Finally, for a better illustration of the detection performance of the SRC-YOLO model proposed in this paper, part of the ocean images under foggy conditions are selected for validation, as shown in Figure 10. From the detection results in the first row of the figure, we can see that the YOLOv4-tiny model has missed detection in all three images due to the impact of the foggy background. For instance, there is only one object detected in Figure 10a, where two people close to each other overlap, and the tiny targets in both Figure 10b,c are not detected either. The worse situation is that the surfaced fish is incorrectly detected as a person in Figure 10c. In contrast, the detection results in the second row indicate that the SRC-YOLO model can precisely identify both the overlapping people and the tiny objects in the distance, including the interference information in the image. In addition, the confidence in the detection is promoted greatly.
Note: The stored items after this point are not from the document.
(* ===== verification/Feedback.v ===== *)
(** * From the implement back to AgOpenGPS

    The way of a report: the CAN thread files it ([on_value_command]), and
    the next heartbeat, every 100 ms on the main thread, tells AgOpenGPS which
    sections are on. In between both threads go on, with demands,
    subscriptions and the reports of other clients. The specification has
    none of that: it folds the client's own reports ([reported]); the theorem
    says that the heartbeat of a round shows this, for the reports that came
    in before it. *)

From S2P Require Import Prelude Ddop Hierarchy ClientState TcServer ServerFacts.
From S2P Require Import Setpoints Activation Subscription ServerInvariant Refinement Udp.
From S2P Require Import UdpFacts Settings PacketHandler Heartbeat DemandMonitor Network.
From S2P Require Import Vt App AppFacts EndToEnd.

#[local] Set Default Proof Using "All".

Section feedback.
Context `{DdopApi} `{DdiCodes} `{Timing} `{JsonApi} `{Platform}.
Implicit Types (st : ClientState) (srv : MyTCServer) (r : Round).

(** ** The specification *)

(** What client [c] reports in a sequence of calls. *)
Definition report_step (c : Z) st (call : server_call) : ClientState :=
  match call with
  | Value c' ddi e v => if c' =? c then client_value ddi (u16 e) v st else st
  | _ => st
  end.

Definition reported (c : Z) (calls : list server_call) st : ClientState :=
  foldl (report_step c) st calls.

(** The part of a client that the actual states depend on. *)
Definition reports st : Z * list Z * list Z * gmap Z Z * gmap Z bool * gmap Z Z * bool :=
  (numberOfSections st, sectionActualStates st, sectionToElementNumber st, elementToSection st,
   elementWorkStates st, elementParents st, usesPerElementControl st).

Definition same_reports st1 st2 : Prop := reports st1 = reports st2.

#[local] Instance same_reports_equiv : Equivalence same_reports.
Proof. split; red; unfold same_reports; congruence. Qed.

#[local] Instance numberOfSections_proper : Proper (same_reports ==> eq) numberOfSections.
Proof. intros st1 st2 Hs. unfold same_reports, reports in Hs. congruence. Qed.

#[local] Instance actual_state_proper s : Proper (same_reports ==> eq) (get_section_actual_state s).
Proof.
  intros [] [] Hs. injection Hs as -> -> -> -> -> -> ->.
  unfold get_section_actual_state, is_element_or_parent_off, get_element_number_for_section,
    try_get_element_work_state. reflexivity.
Qed.

(** Two clients with the same reports have the same fields, so that any
    function of those gives the same. *)
Ltac same_fields :=
  let Hs := fresh in
  intros [] [] Hs; injection Hs as -> -> -> -> -> -> ->; unfold same_reports, reports.

#[local] Instance set_section_actual_state_proper s v :
  Proper (same_reports ==> same_reports) (set_section_actual_state s v).
Proof. same_fields. unfold set_section_actual_state. cbn. by case_match. Qed.

#[local] Instance set_element_number_proper s e :
  Proper (same_reports ==> same_reports) (set_element_number_for_section s e).
Proof. same_fields. unfold set_element_number_for_section. cbn. by case_match. Qed.

#[local] Instance set_element_work_state_proper e b :
  Proper (same_reports ==> same_reports) (set_element_work_state e b).
Proof. same_fields. reflexivity. Qed.

#[local] Instance condensed_step_proper off e v :
  Proper (same_reports ==> eq ==> same_reports) (condensed_section_step off e v).
Proof. intros st1 st2 Hs i ? <-. unfold condensed_section_step. by rewrite Hs. Qed.

#[local] Instance uses_per_element_proper : Proper (same_reports ==> eq) uses_per_element_control.
Proof. same_fields. reflexivity. Qed.

#[local] Instance section_for_element_proper e :
  Proper (same_reports ==> eq) (try_get_section_for_element e).
Proof. same_fields. reflexivity. Qed.

#[local] Instance actual_work_state_proper e v :
  Proper (same_reports ==> same_reports) (on_actual_work_state e v).
Proof.
  intros st1 st2 Hs. unfold on_actual_work_state.
  assert (Hw : same_reports (set_element_work_state e (v =? 1) st1)
    (set_element_work_state e (v =? 1) st2)) by (by rewrite Hs).
  rewrite (uses_per_element_proper _ _ Hw), (section_for_element_proper e _ _ Hw).
  destruct (uses_per_element_control _); [|done].
  destruct (try_get_section_for_element _ _); by rewrite Hw.
Qed.

#[local] Instance client_value_proper ddi e v :
  Proper (same_reports ==> same_reports) (client_value ddi e v).
Proof.
  intros st1 st2 Hs. unfold client_value. destruct (is_actual_condensed ddi).
  - unfold on_condensed_work_state. revert st1 st2 Hs.
    generalize (seqZ 0 NUMBER_SECTIONS_PER_CONDENSED_MESSAGE) as l.
    intros l. induction l as [|i l IH]; intros st1 st2 Hs; [done|].
    cbn [foldl]. apply IH. by apply condensed_step_proper.
  - destruct (ddi =? SectionControlState); [by destruct st1, st2; injection Hs as -> -> -> -> -> -> ->|].
    destruct (ddi =? ActualWorkState); [by apply actual_work_state_proper|done].
Qed.

(** A call of the server moves the reports of a client as the specification
    does. *)
Lemma client_call_reports c call st st0 :
  wf st -> same_reports st st0 -> same_reports (client_call c call st).1 (report_step c st0 call).
Proof.
  intros Hwf Hs. destruct call as [| | | | |c' d e v| |ss|b|q]; try exact Hs; cbn [client_call].
  - cbn [fst report_step]. destruct (c' =? c); [by apply client_value_proper|done].
  - cbn [report_step]. rewrite <- Hs. destruct (request_client_cases st) as [Hk|[Hk Hn]].
    + by rewrite request_client_skipped.
    + destruct (request_client_spec c st Hk Hn) as ([m ->] & _). unfold same_reports. by destruct st.
  - cbn [report_step]. rewrite <- Hs. destruct (is_section_control_enabled st) eqn:Hen.
    + destruct (update_client_section_states_spec ss c st Hwf Hen) as [[w ->] _].
      unfold same_reports. by destruct st.
    + unfold update_client_section_states. by rewrite Hen.
  - cbn [report_step]. rewrite <- Hs. unfold same_reports, update_client_section_control_enabled.
    cbn [fst]. by destruct (negb _).
Qed.

Lemma serve_calls_reports `{!DdopLaws} c calls : forall srv outs st st0,
  server_wf srv -> clients srv !! c = Some st -> same_reports st st0 ->
  Forall (fun call => keeps c call = true) calls ->
  let srv' := (foldl serve_call (srv, outs) calls).1 in
  server_wf srv' /\
  exists st', clients srv' !! c = Some st' /\ same_reports st' (reported c calls st0).
Proof.
  induction calls as [|call calls IH]; intros srv outs st st0 Hwf Hc Hs Hk; [by eauto|].
  apply Forall_cons in Hk as [Hk Hks]. cbn [foldl reported].
  destruct (run_call_client c call srv st Hk Hc) as [Hl _].
  apply (IH _ _ (client_call c call st).1); [by apply run_call_wf|done| |done].
  apply client_call_reports; [by apply (Hwf c)|done].
Qed.

(** The main thread reports nothing. *)
Definition no_report (call : server_call) : bool :=
  match call with Value _ _ _ _ => false | _ => true end.

Lemma reported_merge c can main calls st :
  merge can main calls -> Forall (fun call => no_report call = true) main ->
  reported c calls st = reported c can st.
Proof.
  intros Hm. revert st. induction Hm as [|call can main calls _ IH|call can main calls _ IH];
    intros st Hn; [done|cbn; by apply IH|].
  apply Forall_cons in Hn as [Hc Hn]. cbn [reported foldl].
  assert (report_step c st call = st) as -> by (by destruct call). by apply IH.
Qed.

(** ** What the parts of a round pass on *)

Definition heartbeat_timer r : Z := lastHeartbeatTransmit (timers (round_app r)).

(** An action takes a number of entries off the schedule, adds to what is
    sent, and leaves the timer of the heartbeat alone. *)
Definition passed (k : nat) r r' : Prop :=
  schedule r' = drop k (schedule r) /\ (exists outs, sent r' = sent r ++ outs) /\
  heartbeat_timer r' = heartbeat_timer r.

Definition passes (least : nat) (act : action) : Prop :=
  forall r r', act r = Ok r' -> exists k, (least <= k)%nat /\ passed k r r'.

Lemma passed_here r r' :
  schedule r' = schedule r -> (exists outs, sent r' = sent r ++ outs) ->
  heartbeat_timer r' = heartbeat_timer r -> passed 0 r r'.
Proof. intros Hs Ho Ht. by split_and!. Qed.

Lemma passed_trans k1 k2 r1 r2 r3 : passed k1 r1 r2 -> passed k2 r2 r3 -> passed (k1 + k2) r1 r3.
Proof.
  intros (Hs1 & [o1 Ho1] & Ht1) (Hs2 & [o2 Ho2] & Ht2). split_and!.
  - by rewrite Hs2, Hs1, drop_drop.
  - exists (o1 ++ o2). by rewrite Ho2, Ho1, app_assoc.
  - congruence.
Qed.

Lemma passes_ret : passes 0 (fun r => Ok r).
Proof.
  intros r r' [= <-]. exists 0%nat. split; [done|]. apply passed_here; try done.
  exists []. by rewrite app_nil_r.
Qed.

Lemma passes_bind n1 n2 (act k : action) :
  passes n1 act -> passes n2 k -> passes (n1 + n2) (fun r => r ← act r; k r).
Proof.
  intros Ha Hk r r' (r1 & Hr1 & Hr2)%bind_Ok.
  destruct (Ha _ _ Hr1) as (k1 & Hl1 & Hp1). destruct (Hk _ _ Hr2) as (k2 & Hl2 & Hp2).
  exists (k1 + k2)%nat. split; [lia|]. by apply (passed_trans _ _ r r1).
Qed.

Lemma passes_run acts : Forall (passes 0) acts -> passes 0 (run_actions acts).
Proof. induction 1; cbn [run_actions]; [apply passes_ret|by apply (passes_bind 0 0)]. Qed.

Lemma can_step_passes env event r r' :
  can_step env event r = Ok r' -> passed 0 r r'.
Proof.
  destruct event as [call|input]; cbn [can_step].
  - destruct (call_throws _ _); [done|]. intros [= <-]. apply passed_here; [done|by eexists|done].
  - destruct (_ && _).
    + intros ([s outs] & _ & [= <-])%bind_Ok. apply passed_here; [done|by eexists|done].
    + intros [= <-]. apply passed_here; [done|exists []; by rewrite app_nil_r|done].
Qed.

Lemma run_events_passes env events : forall r r',
  run_events env events r = Ok r' -> passed 0 r r'.
Proof.
  induction events as [|event events IH]; intros r r'; cbn [run_events].
  - intros [= <-]. apply passed_here; [done|exists []; by rewrite app_nil_r|done].
  - intros (r1 & Hr1 & Hr2)%bind_Ok.
    apply (passed_trans 0 0 _ r1); [by apply can_step_passes in Hr1|by apply IH].
Qed.

Lemma preempt_passes env : passes 1 (preempt env).
Proof.
  intros r r'. unfold preempt. destruct (schedule r) as [|events rest] eqn:E.
  - intros [= <-]. exists 1%nat. split; [done|]. split_and!; [by rewrite E| |done].
    exists []. by rewrite app_nil_r.
  - intros (Hs & Ho & Ht)%run_events_passes. exists 1%nat. split; [done|].
    split_and!; [by rewrite E|exact Ho|exact Ht].
Qed.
Figure 10. The performance comparison of YOLOv4-tiny and SRC-YOLO. The first row shows the detection results of the original YOLOv4-tiny model, while the second row is for SRC-YOLO. The subplots are the data containing marine boats and people before and after defogging.

4. Conclusions

To improve the performance of object detection in complicated conditions, we propose an improved SRC-YOLO model based on YOLOv4-tiny in this paper, which implements the maritime target search and rescue mission in a foggy environment and attains a higher level of accuracy. The improved SRC-YOLO model effectively detects marine targets in foggy scenes by increasing the mean Average Precision (mAP) of detection results from 79.56% to 86.15%.

1.: The Single Scale Retinex algorithm is applied before the feature extraction of YOLOv4-tiny, which can effectively reduce the interference of a foggy environment on the detection and plays an essential role in the accurate identification and localization of ships and people on the sea.
2.: The introduction of the improved RFB_sim module increases the receptive field with the inclusion of only a few parameters. At the same time, it is capable of capturing more detailed feature information, which is beneficial to the detection of small target objects.
3.: Finally, the model’s attention to the object is strengthened by introducing the CBAM combining the information in different dimensions of channel and space, leading to further improvement of the model’s performance.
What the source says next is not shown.